What the exercise asks: In the listing below, find the line containing "the generator. *)" and the line containing "number of resumptions. *)". Repeat exactly those two lines and every line between them, nothing more.

Records for this task:
━━━━
(** * py_linq: a shallow embedding of [py_linq/py_linq.py]

    The Python classes of the module are embedded as Rocq records and
    their methods as functions that pass the state of the objects they
    touch explicitly.  Every [Enumerable] owns one [itertools.cycle]
    object, [_cycle], that all of its traversals draw from; the embedding
    keeps that object inside the node, so that what one traversal draws is
    visible to the next one.

    The first part of the file holds the definitions, the second part the
    lemmas and theorems about them. *)

From Stdlib Require Import Floats.
From Stdlib Require Import List ZArith Lia Bool Arith PeanoNat.
From Stdlib Require Import Permutation Sorted.
From Stdlib Require String Ascii DecimalString.
Import ListNotations.
Import String.StringSyntax.
Delimit Scope string_scope with string.

Set Implicit Arguments.

(** ** Exceptions and outcomes *)

(** The exception classes the module raises: the builtins [IndexError],
    [TypeError], [ValueError] and [StopIteration], and the four classes of
    [py_linq.exceptions]. *)
Inductive exn : Type :=
| IndexError
| TypeError
| ValueError
| StopIteration
| NoElementsError
| NoMatchingElement
| NullArgumentError
| MoreThanOneMatchingElement.

(** The outcome of a call: a returned value or a raised exception. *)
Inductive outcome (X : Type) : Type :=
| Return (x : X)
| Raise (e : exn).

Arguments Return {X} x.
Arguments Raise {X} e.

(** ** Stateful computations

    A method is a function of the state [S] of its receiver.  It gives a
    value and the new state, or [None] when the bound that the model puts
    on the number of loop iterations (the fuel) is reached before the
    Python loop ends. *)

Definition M (S X : Type) : Type := S -> option (X * S).

Definition ret {S X : Type} (x : X) : M S X := fun s => Some (x, s).

Definition bind {S X Y : Type} (m : M S X) (k : X -> M S Y) : M S Y :=
  fun s => match m s with
           | Some (x, s') => k x s'
           | None => None
           end.

Notation "x <- m ;; k" := (bind m (fun x => k))
  (at level 61, m at next level, right associativity).

(** Run a computation on one attribute of an object. *)
Definition on_attr {S T X : Type} (get : S -> T) (set : S -> T -> S) (m : M T X) : M S X :=
  fun s => match m (get s) with
           | Some (x, t) => Some (x, set s t)
           | None => None
           end.

(** [enumerate(xs)]. *)
Definition enumerate {X : Type} (xs : list X) : list (nat * X) :=
  combine (seq 0 (length xs)) xs.

(** [float(z)] for an [int]: the nearest double, ties to even. *)
Definition float_of_int (z : Z) : PrimFloat.float :=
  FloatOps.SF2Prim (SpecFloat.binary_normalize FloatOps.prec FloatOps.emax z 0 false).

(** ** [itertools.cycle] *)

Section Cycle.

(** [E] is the type of the elements, [I] the state of the iterator the
    cycle was built from and [W] the state of the objects that iterator
    draws from when it is advanced. *)
Variables E I W : Type.

(** A cycle object: the iterator it still reads on its first pass ([None]
    once that iterator is exhausted), the elements saved so far and the
    replay index. *)
Record cycle : Type := mkCycle {
  it : option I;
  saved : list E;
  index : nat
}.

(** [cycle(iterable)]: the iterator is taken at construction, nothing is
    read yet. *)
Definition cycle_new (i : I) : cycle := mkCycle (Some i) [] 0.

(** The replay branch of [next]; [None] stands for [StopIteration], which
    a cycle raises only when nothing was saved. *)
Definition replay (c : cycle) : option E * cycle :=
  match nth_error (saved c) (index c) with
  | None => (None, c)
  | Some x =>
      (Some x,
       mkCycle (it c) (saved c)
               (if length (saved c) <=? S (index c) then 0 else S (index c)))
  end.

(** One step of the underlying iterator: the element or [None] at its
    end, its new state and the new state of what it draws from. *)
Variable it_next : I -> M W (option E * I).

(** [next(c)]: read the underlying iterator and save what it gives; once
    it is exhausted, drop it and replay the saved elements in a loop. *)
Definition cycle_next (c : cycle) : M W (option E * cycle) :=
  match it c with
  | Some i =>
      r <- it_next i ;;
      match r with
      | (Some x, i') => ret (Some x, mkCycle (Some i') (saved c ++ [x]) (index c))
      | (None, _) => ret (replay (mkCycle None (saved c) (index c)))
      end
  | None => ret (replay c)
  end.

End Cycle.

Arguments mkCycle {E I} it saved index.
Arguments cycle_new {E I} i.
Arguments replay {E I} c.

(** ** The base class [Enumerable], built over a list *)

Section Core.

(** Elements are Python objects: [None : elem] is Python's [None] and
    [Some a] any other object. *)
Variable A : Type.

Definition elem : Type := option A.

(** [x is None]. *)
Definition is_None (x : elem) : bool :=
  match x with
  | None => true
  | Some _ => false
  end.

(** A list iterator: the elements it has not given yet. *)
Definition list_next (l : list elem) : M unit (option elem * list elem) :=
  match l with
  | [] => ret (None, [])
  | x :: t => ret (Some x, t)
  end.

(** An [Enumerable] constructed from a list: the list, and the cycle over
    it that [__init__] creates. *)
Record Enumerable : Type := mkEnumerable {
  _data : list elem;
  _cycle : cycle elem (list elem)
}.

(** [Enumerable(data)] for a list [data]. *)
Definition Enumerable_init (data : list elem) : Enumerable :=
  mkEnumerable data (cycle_new data).

(** [__len__]: [sum(1 for i in enumerate(self._data))]. *)
Definition len (self : Enumerable) : nat := length (_data self).

(** [next(self._cycle)].  A list iterator always answers, so the second
    branch is never taken. *)
Definition next_cycle (self : Enumerable) : option elem * Enumerable :=
  match cycle_next list_next (_cycle self) tt with
  | Some (r, c, _) => (r, mkEnumerable (_data self) c)
  | None => (None, self)
  end.

(** One resumption of a generator made by [Enumerable.__iter__].  The
    frame of the generator holds the local [i]; the node, with its cycle,
    is shared by all the generators made from it.  [None] is the end of
    the generator. *)
Definition iter_next (i : nat) (self : Enumerable) : option elem * nat * Enumerable :=
  if i <? len self then
    match next_cycle self with
    | (Some x, self') => (Some x, S i, self')
    | (None, self') => (None, i, self')
    end
  else (None, i, self).

(** A generator resumed until its end, from frame [i]; [fuel] bounds the
    number of resumptions. *)
Fixpoint drain (fuel : nat) (i : nat) (self : Enumerable) : list elem * Enumerable :=
  match fuel with
  | 0 => ([], self)
  | S f =>
      match iter_next i self with
      | (Some x, i', self') =>
          let (xs, s) := drain f i' self' in (x :: xs, s)
      | (None, _, self') => ([], self')
      end
  end.

(** [to_list]: [[x for x in self]].  The loop of [__iter__] leaves when
    [i] reaches [len(self)], which [len self] resumptions bring about: the
    next resumption yields nothing and changes nothing (lemma
    [iter_next_end]). *)
Definition to_list (self : Enumerable) : list elem * Enumerable :=
  drain (len self) 0 self.

(** Two generators of the same node alive at once, resumed in the order
    [sched] gives ([true]: the first, [false]: the second); the result is
    what each of them yielded. *)
Fixpoint interleave (sched : list bool) (i1 i2 : nat) (self : Enumerable)
  : list elem * list elem * Enumerable :=
  match sched with
  | [] => ([], [], self)
  | true :: sched' =>
      match iter_next i1 self with
      | (Some x, i1', self') =>
          let '(o1, o2, s) := interleave sched' i1' i2 self' in (x :: o1, o2, s)
      | (None, i1', self') => interleave sched' i1' i2 self'
      end
  | false :: sched' =>
      match iter_next i2 self with
      | (Some x, i2', self') =>
          let '(o1, o2, s) := interleave sched' i1 i2' self' in (o1, x :: o2, s)
      | (None, i2', self') => interleave sched' i1 i2' self'
      end
  end.



(** [all(predicate)]: the builtin [all] resumes the generator until the
    predicate fails or the generator ends, and abandons it there. *)
Fixpoint all_loop (fuel : nat) (predicate : elem -> bool) (i : nat) (self : Enumerable)
  : bool * Enumerable :=
  match fuel with
  | 0 => (true, self)
  | S f =>
      match iter_next i self with
      | (Some x, i', self') =>
          if predicate x then all_loop f predicate i' self' else (false, self')
      | (None, _, self') => (true, self')
      end
  end.

Definition all (predicate : elem -> bool) (self : Enumerable) : bool * Enumerable :=
  all_loop (S (len self)) predicate 0 self.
━━━━
Output:
    the generator. *)
Definition iter_next (i : nat) (self : Enumerable) : option elem * nat * Enumerable :=
  if i <? len self then
    match next_cycle self with
    | (Some x, self') => (Some x, S i, self')
    | (None, self') => (None, i, self')
    end
  else (None, i, self).

(** A generator resumed until its end, from frame [i]; [fuel] bounds the
    number of resumptions. *)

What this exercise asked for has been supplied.